Well, I got the RGB matrix (#220324377200) and I have an Arduino Duemilanove and I have some 74hc595 chips. My problem is I have no idea what each of the pins on the matrix are for. I have looked at the data sheet. Perhaps a more experienced person could figure this out at a glance, but I’m sorta new to this. Is there a schematic somewhere that I have missed? I would guess that 8 on each side are used to address the cells, but what are the other 8 for?
Thanks for that. I’m looking at it now and trying to figure out how to use this with a Mega. This schematic is just for a “raw” mega168 board yeah? Not necessarily the arduino?
it should be near the same thing. you just have to be mindful of the inputs that the schematic is using, then make sure your using the right ones in your code.
What’s important for you is the right part of the schematic.
The shift register’s serial input (SER) is wired to the arduino’s MOSI line, clock (SRCLK) is wired to the arduino’s SCK line, the latch (RCLK) is wired to the arduino’s SS line, display enable (G) is wired to a digital output of the arduino board. In my code I used pin 9.
MOSI: duemlanove: 11 / MEGA: 51
SCK: duemilanove: 13 / MEGA: 52
SS : duemilanove: 10 / MEGA: 53
enable: duemilanove: 9 / MEGA: (use any digital output line + change the #define in the code)
The code compiles on 168/328/1280 chips without modifications for register names. As I don’t have a MEGA board I can’t test though.
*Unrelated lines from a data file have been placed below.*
(* ===== verification/Arrays.v ===== *)
(** * Arrays of a fixed size

    The secure channels and their configurations are in arrays whose first entry is not
    used.  A free entry is searched from the last one that was given, in a loop that
    [SC_InitNewConnection] ([sopc_secure_connection_state_mgr.c]) and
    [SOPC_ToolkitServer_AddSecureChannelConfig] ([sopc_toolkit_config.c]) share. *)

From Stdlib Require Import ZArith Lia.
From stdpp Require Import prelude.
From S2P Require Import Prelude.

Open Scope Z_scope.

(** [array[i]] *)
Definition array_get {A} (array : list A) (i : Z) : res A :=
  if i <? 0 then Fault OutOfBounds
  else match array !! Z.to_nat i with Some a => Ret a | None => Fault OutOfBounds end.

(** [array[i] = a] *)
Definition array_set {A} (array : list A) (i : Z) (a : A) : res (list A) :=
  let* _ := array_get array i in
  Ret (<[Z.to_nat i := a]> array).

(** The [do ... while] loop: returns whether a free entry is found, and its index. *)
Fixpoint search_free (fuel : nat) (is_free : Z -> res bool) (max last idx : Z) : res (bool * Z) :=
  match fuel with
  | O => Fault OutOfFuel
  | S fuel =>
      let* (result, idx) := (if idx <? max then let* free := is_free (idx + 1) in Ret (free, idx + 1) else Ret (false, 0)) in
      if negb (idx =? last) && negb result then search_free fuel is_free max last idx else Ret (result, idx)
  end.

(** Each entry, and the one that is not used, is visited once. *)
Definition search_fuel (max : Z) : nat := S (Z.to_nat max).

(** ** Arrays *)

Lemma array_get_Some {A} (l : list A) i a : 0 <= i -> l !! Z.to_nat i = Some a -> array_get l i = Ret a.
Proof. intros ? E. unfold array_get. rewrite E. by replace (i <? 0) with false by lia. Qed.

Lemma array_get_ok {A} (l : list A) i : 0 <= i < Z.of_nat (length l) -> exists a, array_get l i = Ret a.
Proof.
  intros Hi. destruct (lookup_lt_is_Some_2 l (Z.to_nat i)) as [a E]; [lia|]. exists a. by apply array_get_Some; [lia|].
Qed.

Lemma array_get_inv {A} (l : list A) i a : array_get l i = Ret a -> 0 <= i < Z.of_nat (length l) /\ l !! Z.to_nat i = Some a.
Proof.
  unfold array_get. destruct (Z.ltb_spec i 0); [done|]. destruct (l !! Z.to_nat i) eqn:E; [|done]. intros [= ->].
  split; [apply lookup_lt_Some in E; lia|done].
Qed.

Lemma array_set_ok {A} (l : list A) i a : 0 <= i < Z.of_nat (length l) -> array_set l i a = Ret (<[Z.to_nat i := a]> l).
Proof. intros Hi. unfold array_set. by destruct (array_get_ok l i Hi) as [? ->]. Qed.

Lemma array_set_inv {A} (l : list A) i a l' : array_set l i a = Ret l' -> 0 <= i < Z.of_nat (length l) /\ l' = <[Z.to_nat i := a]> l.
Proof.
  unfold array_set. destruct (array_get l i) as [x|] eqn:E; [|done]. apply array_get_inv in E as [E _]. by intros [= <-].
Qed.

Lemma array_get_set {A} (l : list A) i j a : 0 <= i < Z.of_nat (length l) -> 0 <= j ->
  array_get (<[Z.to_nat i := a]> l) j = if j =? i then Ret a else array_get l j.
Proof.
  intros Hi Hj. unfold array_get. replace (j <? 0) with false by lia. destruct (Z.eqb_spec j i) as [->|N].
  - by rewrite list_lookup_insert_eq by lia.
  - by rewrite list_lookup_insert_ne by lia.
Qed.

(** ** Search *)

(** The loop ends.  It finds an entry that is free, or every entry is used and it is back
    at the entry it started from. *)
Lemma search_free_spec (is_free : Z -> res bool) (free : Z -> bool) max last :
  (forall i, 1 <= i <= max -> is_free i = Ret (free i)) -> 0 <= last <= max ->
  (exists i, 1 <= i <= max /\ free i = true /\ search_free (search_fuel max) is_free max last last = Ret (true, i)) \/
  ((forall i, 1 <= i <= max -> free i = false) /\ search_free (search_fuel max) is_free max last last = Ret (false, last)).
Proof.
  intros HF Hl. pose (dist i := if last <=? i then i - last else i - last + max + 1).
  assert (forall fuel idx, 0 <= idx <= max -> Z.of_nat fuel = max + 1 - dist idx ->
    (forall i, 1 <= i <= max -> 0 < dist i <= dist idx -> free i = false) ->
    (exists i, 1 <= i <= max /\ free i = true /\ search_free fuel is_free max last idx = Ret (true, i)) \/
    ((forall i, 1 <= i <= max -> free i = false) /\ search_free fuel is_free max last idx = Ret (false, last))) as Loop.
  { unfold dist. induction fuel as [|fuel IH]; intros idx Hi Hf HV; [destruct (Z.leb_spec last idx); lia|].
    cbn [search_free]. destruct (Z.ltb_spec idx max) as [L|L].
    - rewrite HF by lia. cbn [rbind]. destruct (free (idx + 1)) eqn:Ef.
      + left. exists (idx + 1). rewrite andb_false_r. split_and!; [lia|lia|done|done].
      + cbn [negb]. rewrite andb_true_r.
        assert (forall i, 1 <= i <= max -> 0 < dist i <= (dist idx + 1) -> free i = false) as HV'.
        { intros i I1 I2. unfold dist in I2. destruct (decide (i = idx + 1)) as [->|]; [done|]. apply HV; [done|].
          destruct (Z.leb_spec last i), (Z.leb_spec last idx); lia. }
        destruct (Z.eqb_spec (idx + 1) last) as [E|N].
        * right. split; [|cbn [negb]; by rewrite E]. intros i I. destruct (decide (i = last)) as [->|]; [by rewrite <- E|].
          apply HV'; [done|]. unfold dist. destruct (Z.leb_spec last idx), (Z.leb_spec last i); lia.
        * cbn [negb]. apply IH; [lia| |].
          -- destruct (Z.leb_spec last idx), (Z.leb_spec last (idx + 1)); lia.
          -- intros i I1 I2. apply HV'; [done|]. unfold dist. destruct (Z.leb_spec last idx), (Z.leb_spec last (idx + 1)), (Z.leb_spec last i); lia.
    - cbn [rbind negb]. rewrite andb_true_r. destruct (Z.eqb_spec 0 last) as [E|N].
      + right. split; [|by rewrite <- E]. intros i I. apply HV; [done|]. destruct (Z.leb_spec last idx), (Z.leb_spec last i); lia.
      + apply IH; [lia| |].
        * destruct (Z.leb_spec last idx), (Z.leb_spec last 0); lia.
        * intros i I1 I2. apply HV; [done|]. destruct (Z.leb_spec last idx), (Z.leb_spec last 0), (Z.leb_spec last i); lia. }
  apply Loop; [lia| |]; unfold search_fuel, dist; [|intros i]; destruct (Z.leb_spec last last); lia.
Qed.

(** An entry that is found is free. *)
Lemma search_free_inv fuel is_free max last idx i : 0 <= idx ->
  search_free fuel is_free max last idx = Ret (true, i) -> 1 <= i <= max /\ is_free i = Ret true.
Proof.
  revert idx. induction fuel as [|fuel IH]; intros idx Hi; [done|]. cbn [search_free]. destruct (Z.ltb_spec idx max) as [L|L].
  - destruct (is_free (idx + 1)) as [free|] eqn:Ef; [|done]. cbn [rbind]. destruct (_ && _) eqn:E; [apply IH; lia|].
    intros [= -> <-]. split; [lia|done].
  - cbn [rbind]. destruct (_ && _); [apply IH; lia|done].
Qed.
Don’t forget to use a 10k pullup for the (G) line, this keeps the LEDs off if you upload new code. Also wire the (SRCLR) line to +5V. That line is active-low and clears the data, which you don’t want
Thanks for taking the time to post all of this. I actually purchased 4 of these so will be 16 X 16. As soon as I get the 8 x 8 controllable.
Also I’m trying to make an Adobe Air app to produce the animations to make it easy. I’ll try to make it as “dynamic” as possible to to maximize it’s usefulness. Unless somebody knows of something already out there?
Thanks for all the great info, especially the tutorial at instructables.com. I now realize that I should have posted a link to your blog and not directly to the schematic.
I got together 16 74hc595 shift registers to power my 4 8x8 matrix’s. But now I’m wondering how I can push enough current to power all 768 LEDs ((16x16)x3(RGB).
I found a post on instructables where they mentioned using this part instead:
whats the need to power them all at once? you could simulate that by just cycling through them faster than the eye can notice. that way you can stay under the large power requirements and not have to have extra hardware to turn them all on at once.
The effect depends on what’s called Persistence of Vision (POV). I came across it when I was looking into building an N x N LED cube. It’s used to create animation effects among other things.
Do a search for POV on youtube. You’ll find lots of projects that use this.
The HEF4794BP shift register can only SINK current, so you can’t just use 4 of them to drive the 8x8 RGB matrix. That’s why a source driver ( UDN2981A ) was used in the instructable to SOURCE current for the LEDs. Also multiplexing was used there, which works fine for just turning the LEDs on and off. The 74HC595 has tri-state outputs (0V, 5V, high resistance), whereas the HEF4794BP has open collector outputs (0V, high resistance).
2.)
If you plan to use PWM to get more than just 7 colors by turning the LEDs on/off “statically”, you should not use the UDN2981 chip! It is far too slow for that and you’ll get “ghost images” on the matrix. Been there, done that. That’s why the Rainbowduino uses a different source driver! It seems to be hard to get though, at least I couldn’t find a place that sells it.
The problem here is that the current requirements stay the same if you want the same brightness. When multiplexing, you really need to increase the drive current to the LEDs. For instance, if the LED is only on 25% of the time, you need to raise the peak current by a factor of 4 to achieve the same brightness. The average current will be the same regardless of whether the LED is directly driven, or multiplexed.
The only advantage to multiplexing, is to save output drivers, and to simplify the wiring. For large arrays, multiplexing is the only practical way.